### Activity:
Below are several entries. Transcribe exactly those lines that fall from the one with "destruct (is_ready _ _); by" through the one with "Record SQLQueryHolderCallback := mk_SQLQueryHolderCallback", end lines included.

### Stored items:
# # #
(* ===== verification/Callbacks.v ===== *)
(** * Asynchronous callbacks

    common/Utilities/AsyncCallbackProcessor.h, common/AsyncCallback/
    AsyncCallbackMgr.cpp, server/database/Database/QueryCallback.cpp, and the
    [InvokeIfReady] of Transaction.cpp and QueryHolder.cpp.

    The class [AsyncCallback] is the interface between the processor and what it
    processes: one call of [InvokeIfReady], which may finish the callback, change
    it, and add new callbacks to the processor, and the law that a callback keeps
    its identity.  The processor's theorem is proved against it, and the four
    callback types of the program are its instances.

    Futures live in the world: a [std::future] is the identifier of its shared
    state, [None] when it is not valid. *)
From S2P Require Import Prelude.

(** ** The world *)
Inductive fstate (V : Type) :=
| FPending
| FReady (v : V)
| FBroken.
Arguments FPending {V}.
Arguments FReady {V} v.
Arguments FBroken {V}.

Record world (V : Type) := mk_world {
  futures : gmap nat (fstate V);
  invoked : list (nat * V);       (* the callbacks run so far, with their results *)
}.
Arguments mk_world {V} futures invoked.
Arguments futures {V} w.
Arguments invoked {V} w.

Definition log_invoked {V} (cb : nat) (v : V) (w : world V) : world V :=
  mk_world (futures w) (invoked w ++ [(cb, v)]).

Definition future := option nat.

(** [valid() && wait_for(0s) == ready] *)
Definition is_ready {V} (f : future) (w : world V) : bool :=
  match f with
  | Some i => match futures w !! i with Some (FReady _) | Some FBroken => true | _ => false end
  | None => false
  end.

(** [get()] *)
Definition future_get {V} (f : future) (w : world V) : outcome string V :=
  match f with
  | Some i =>
      match futures w !! i with
      | Some (FReady v) => Done v
      | Some FBroken => Throw "broken_promise"
      | _ => Crash "get() blocks for ever"
      end
  | None => Throw "no_state"
  end.

(** ** The interface *)
Class AsyncCallback (W T : Type) := {
  InvokeIfReady : T → W → outcome string (bool * T * W * list T);
  callback_id : T → nat;
  InvokeIfReady_id t w b t' w' new :
    InvokeIfReady t w = Done (b, t', w', new) → callback_id t' = callback_id t;
}.

(** ** AsyncCallbackProcessor *)
Section Processor.
Context {W T : Type} `{AsyncCallback W T}.

Definition AddCallback (query : T) (callbacks : list T) : list T := callbacks ++ [query].

(** [std::remove_if] calls the predicate once on each element, in order: what it
    keeps, what was added to [_callbacks] meanwhile, the completed ones. *)
Fixpoint remove_ready (updateCallbacks : list T) (w : W)
    : outcome string (list T * list T * list T * W) :=
  match updateCallbacks with
  | [] => Done ([], [], [], w)
  | t :: rest =>
      '(done_, t', w, new) ← InvokeIfReady t w;
      '(kept, added, completed, w) ← remove_ready rest w;
      Done (if done_ : bool then (kept, new ++ added, t' :: completed, w)
            else (t' :: kept, new ++ added, completed, w))
  end.

(** [ProcessReadyCallbacks]: the new [_callbacks], and beside it what was added
    meanwhile and what was completed. *)
Definition ProcessReadyCallbacks (callbacks : list T) (w : W)
    : outcome string (list T * list T * list T * W) :=
  match callbacks with
  | [] => Done ([], [], [], w)
  | _ =>
      '(kept, added, completed, w) ← remove_ready callbacks w;
      Done (added ++ kept, added, completed, w)
  end.

Lemma remove_ready_spec l w kept added completed w' :
  remove_ready l w = Done (kept, added, completed, w') →
  callback_id <$> l ≡ₚ (callback_id <$> completed) ++ (callback_id <$> kept) ∧
  sublist (callback_id <$> kept) (callback_id <$> l).
Proof.
  revert w kept added completed w'.
  induction l as [|t l IH]; cbn; intros w kept added completed w'; [by intros [= <- <- <- <-]|].
  destruct (InvokeIfReady t w) as [[[[b t'] w1] new]| |] eqn:E; cbn; [|done..].
  apply InvokeIfReady_id in E.
  destruct (remove_ready l w1) as [[[[kept1 added1] completed1] w2]| |] eqn:El; cbn; [|done..].
  destruct (IH _ _ _ _ _ El) as [Hp Hs]. destruct b; intros [= <- <- <- <-]; cbn; rewrite E.
  - split; [by rewrite Hp|by constructor].
  - split; [rewrite Hp; by rewrite Permutation_middle|by constructor].
Qed.

(** The callbacks [remove_ready] is given by itself: the ones added meanwhile
    are asked next time. *)
Lemma remove_ready_added l w kept added completed w' :
  remove_ready l w = Done (kept, added, completed, w') →
  ∃ news, added = concat news ∧ length news = length l.
Proof.
  revert w kept added completed w'.
  induction l as [|t l IH]; cbn; intros w kept added completed w'; [intros [= <- <- <- <-]; by exists []|].
  destruct (InvokeIfReady t w) as [[[[b t'] w1] new]| |]; cbn; [|done..].
  destruct (remove_ready l w1) as [[[[kept1 added1] completed1] w2]| |] eqn:El; cbn; [|done..].
  destruct (IH _ _ _ _ _ El) as (news & -> & Hl).
  destruct b; intros [= <- <- <- <-]; exists (new :: news); cbn; by rewrite Hl.
Qed.

(** *** A run of the processor: additions and processing in any order *)
Inductive proc_op := OpAdd (t : T) | OpProcess.

Record proc_state := mk_proc_state {
  p_callbacks : list T;
  p_world : W;
  p_submitted : list nat;
  p_completed : list nat;
}.

(** What a processing step adds is submitted too. *)
Definition proc_step (o : proc_op) (s : proc_state) : outcome string proc_state :=
  match o with
  | OpAdd t =>
      Done (mk_proc_state (AddCallback t (p_callbacks s)) (p_world s)
              (p_submitted s ++ [callback_id t]) (p_completed s))
  | OpProcess =>
      '(callbacks, added, completed, w) ← ProcessReadyCallbacks (p_callbacks s) (p_world s);
      Done (mk_proc_state callbacks w (p_submitted s ++ (callback_id <$> added))
              (p_completed s ++ (callback_id <$> completed)))
  end.

Definition conserved (s : proc_state) : Prop :=
  p_submitted s ≡ₚ p_completed s ++ (callback_id <$> p_callbacks s).

Lemma proc_step_conserved o s s' : conserved s → proc_step o s = Done s' → conserved s'.
Proof.
  unfold conserved. intros Hs. destruct o as [t|]; cbn.
  - intros [= <-]. cbn. unfold AddCallback. by rewrite fmap_app, Hs, app_assoc.
  - unfold ProcessReadyCallbacks. destruct (p_callbacks s) as [|t l] eqn:Hc.
    { intros [= <-]. cbn. rewrite !app_nil_r. by rewrite Hs, app_nil_r. }
    destruct (remove_ready (t :: l) (p_world s)) as [[[[kept added] completed] w]| |] eqn:E; [|done..].
    cbn [mbind outcome_bind]. intros [= <-]. cbn.
    destruct (remove_ready_spec _ _ _ _ _ _ E) as [Hp _]. rewrite Hs, Hp, fmap_app.
    rewrite <- !app_assoc. apply Permutation_app_head, Permutation_app_head.
    apply Permutation_app_comm.
Qed.
End Processor.

(** ** AsyncCallback of AsyncCallbackMgr *)
Record AsyncCallback_t := mk_AsyncCallback_t { ac_id : nat; ac_future : future }.

Definition AsyncCallback_InvokeIfReady {V} (t : AsyncCallback_t) (w : world V)
    : outcome string (bool * AsyncCallback_t * world V * list AsyncCallback_t) :=
  if is_ready (ac_future t) w then Done (true, t, w, []) else Done (false, t, w, []).

#[export] Program Instance AsyncCallback_async {V} : AsyncCallback (world V) AsyncCallback_t := {|
  InvokeIfReady := AsyncCallback_InvokeIfReady;
  callback_id := ac_id;
|}.
Next Obligation.
  intros V t w b t' w' new. unfold AsyncCallback_InvokeIfReady.
  destruct (is_ready _ _); by intros [= _ <- _ _].
Qed.

(** [AddAsyncCallback]: the future of a new [std::async]. *)
Definition AddAsyncCallback (id fut : nat) (l : list AsyncCallback_t) : list AsyncCallback_t :=
  AddCallback (mk_AsyncCallback_t id (Some fut)) l.

(** ** TransactionCallback *)
Record TransactionCallback := mk_TransactionCallback {
  tc_id : nat; tc_future : future; tc_callback : option nat }.

Definition AfterComplete (callback : nat) (t : TransactionCallback) : TransactionCallback :=
  mk_TransactionCallback (tc_id t) (tc_future t) (Some callback).

(** An empty [std::function] throws when it is called. *)
Definition TransactionCallback_InvokeIfReady (t : TransactionCallback) (w : world bool)
    : outcome string (bool * TransactionCallback * world bool * list TransactionCallback) :=
  if is_ready (tc_future t) w then
    v ← future_get (tc_future t) w;
    match tc_callback t with
    | Some cb => Done (true, mk_TransactionCallback (tc_id t) None (tc_callback t), log_invoked cb v w, [])
    | None => Throw "bad_function_call"
    end
  else Done (false, t, w, []).

#[export] Program Instance AsyncCallback_transaction : AsyncCallback (world bool) TransactionCallback := {|
  InvokeIfReady := TransactionCallback_InvokeIfReady;
  callback_id := tc_id;
|}.
Next Obligation.
  intros t w b t' w' new. unfold TransactionCallback_InvokeIfReady.
  destruct (is_ready _ _); [|by intros [= _ <- _ _]].
  destruct (future_get _ _); cbn; [|done..]. destruct (tc_callback t); [|done]. by intros [= _ <- _ _].
Qed.

(** ** SQLQueryHolderCallback: the callback reads the holder, not the future *)
Record SQLQueryHolderCallback := mk_SQLQueryHolderCallback {
  hc_id : nat; hc_holder : nat; hc_future : future; hc_callback : option nat }.

Definition SQLQueryHolderCallback_InvokeIfReady (t : SQLQueryHolderCallback) (w : world nat)
    : outcome string (bool * SQLQueryHolderCallback * world nat * list SQLQueryHolderCallback) :=
  if is_ready (hc_future t) w then
    match hc_callback t with
    | Some cb => Done (true, t, log_invoked cb (hc_holder t) w, [])
    | None => Throw "bad_function_call"
    end
  else Done (false, t, w, []).

#[export] Program Instance AsyncCallback_holder : AsyncCallback (world nat) SQLQueryHolderCallback := {|
  InvokeIfReady := SQLQueryHolderCallback_InvokeIfReady;
  callback_id := hc_id;
|}.
Next Obligation.
  intros t w b t' w' new. unfold SQLQueryHolderCallback_InvokeIfReady.
  destruct (is_ready _ _); [|by intros [= _ <- _ _]]. destruct (hc_callback t); [|done]. by intros [= _ <- _ _].
Qed.

(** ** QueryCallback *)

(** [QueryCallbackData]: the union's active member is told by [_isPrepared]. *)
Record QueryCallbackData := mk_QueryCallbackData { d_isPrepared : bool; d_callback : nat }.

Record QueryCallback := mk_QueryCallback {
  qc_id : nat;
  _isPrepared : bool;
  qc_future : future;               (* [_string] or [_prepared] *)
  _callbacks : list QueryCallbackData;
}.

Definition QueryCallback_string (id : nat) (result : future) : QueryCallback :=
  mk_QueryCallback id false result [].
Definition QueryCallback_prepared (id : nat) (result : future) : QueryCallback :=
  mk_QueryCallback id true result [].

Definition wrong_kind : string := "Attempted to set callback function of the other kind of query".

Definition is_nil {A} (l : list A) : bool := match l with [] => true | _ => false end.

(** [WithChainingCallback] and [WithCallback], which wraps its argument. *)
Definition WithChainingCallback (callback : nat) (q : QueryCallback) : outcome string QueryCallback :=
  _ ← assert (negb (is_nil (_callbacks q)) || negb (_isPrepared q)) wrong_kind;
  Done (mk_QueryCallback (qc_id q) (_isPrepared q) (qc_future q)
          (_callbacks q ++ [mk_QueryCallbackData false callback])).

Definition WithChainingPreparedCallback (callback : nat) (q : QueryCallback) : outcome string QueryCallback :=
  _ ← assert (negb (is_nil (_callbacks q)) || _isPrepared q) wrong_kind;
  Done (mk_QueryCallback (qc_id q) (_isPrepared q) (qc_future q)
          (_callbacks q ++ [mk_QueryCallbackData true callback])).

Definition set_future (f : future) (q : QueryCallback) : QueryCallback :=
  mk_QueryCallback (qc_id q) (_isPrepared q) f (_callbacks q).
Definition set_callbacks (l : list QueryCallbackData) (q : QueryCallback) : QueryCallback :=
  mk_QueryCallback (qc_id q) (_isPrepared q) (qc_future q) l.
# # #
### Output below:
  destruct (is_ready _ _); by intros [= _ <- _ _].
Qed.

(** [AddAsyncCallback]: the future of a new [std::async]. *)
Definition AddAsyncCallback (id fut : nat) (l : list AsyncCallback_t) : list AsyncCallback_t :=
  AddCallback (mk_AsyncCallback_t id (Some fut)) l.

(** ** TransactionCallback *)
Record TransactionCallback := mk_TransactionCallback {
  tc_id : nat; tc_future : future; tc_callback : option nat }.

Definition AfterComplete (callback : nat) (t : TransactionCallback) : TransactionCallback :=
  mk_TransactionCallback (tc_id t) (tc_future t) (Some callback).

(** An empty [std::function] throws when it is called. *)
Definition TransactionCallback_InvokeIfReady (t : TransactionCallback) (w : world bool)
    : outcome string (bool * TransactionCallback * world bool * list TransactionCallback) :=
  if is_ready (tc_future t) w then
    v ← future_get (tc_future t) w;
    match tc_callback t with
    | Some cb => Done (true, mk_TransactionCallback (tc_id t) None (tc_callback t), log_invoked cb v w, [])
    | None => Throw "bad_function_call"
    end
  else Done (false, t, w, []).

#[export] Program Instance AsyncCallback_transaction : AsyncCallback (world bool) TransactionCallback := {|
  InvokeIfReady := TransactionCallback_InvokeIfReady;
  callback_id := tc_id;
|}.
Next Obligation.
  intros t w b t' w' new. unfold TransactionCallback_InvokeIfReady.
  destruct (is_ready _ _); [|by intros [= _ <- _ _]].
  destruct (future_get _ _); cbn; [|done..]. destruct (tc_callback t); [|done]. by intros [= _ <- _ _].
Qed.

(** ** SQLQueryHolderCallback: the callback reads the holder, not the future *)
Record SQLQueryHolderCallback := mk_SQLQueryHolderCallback {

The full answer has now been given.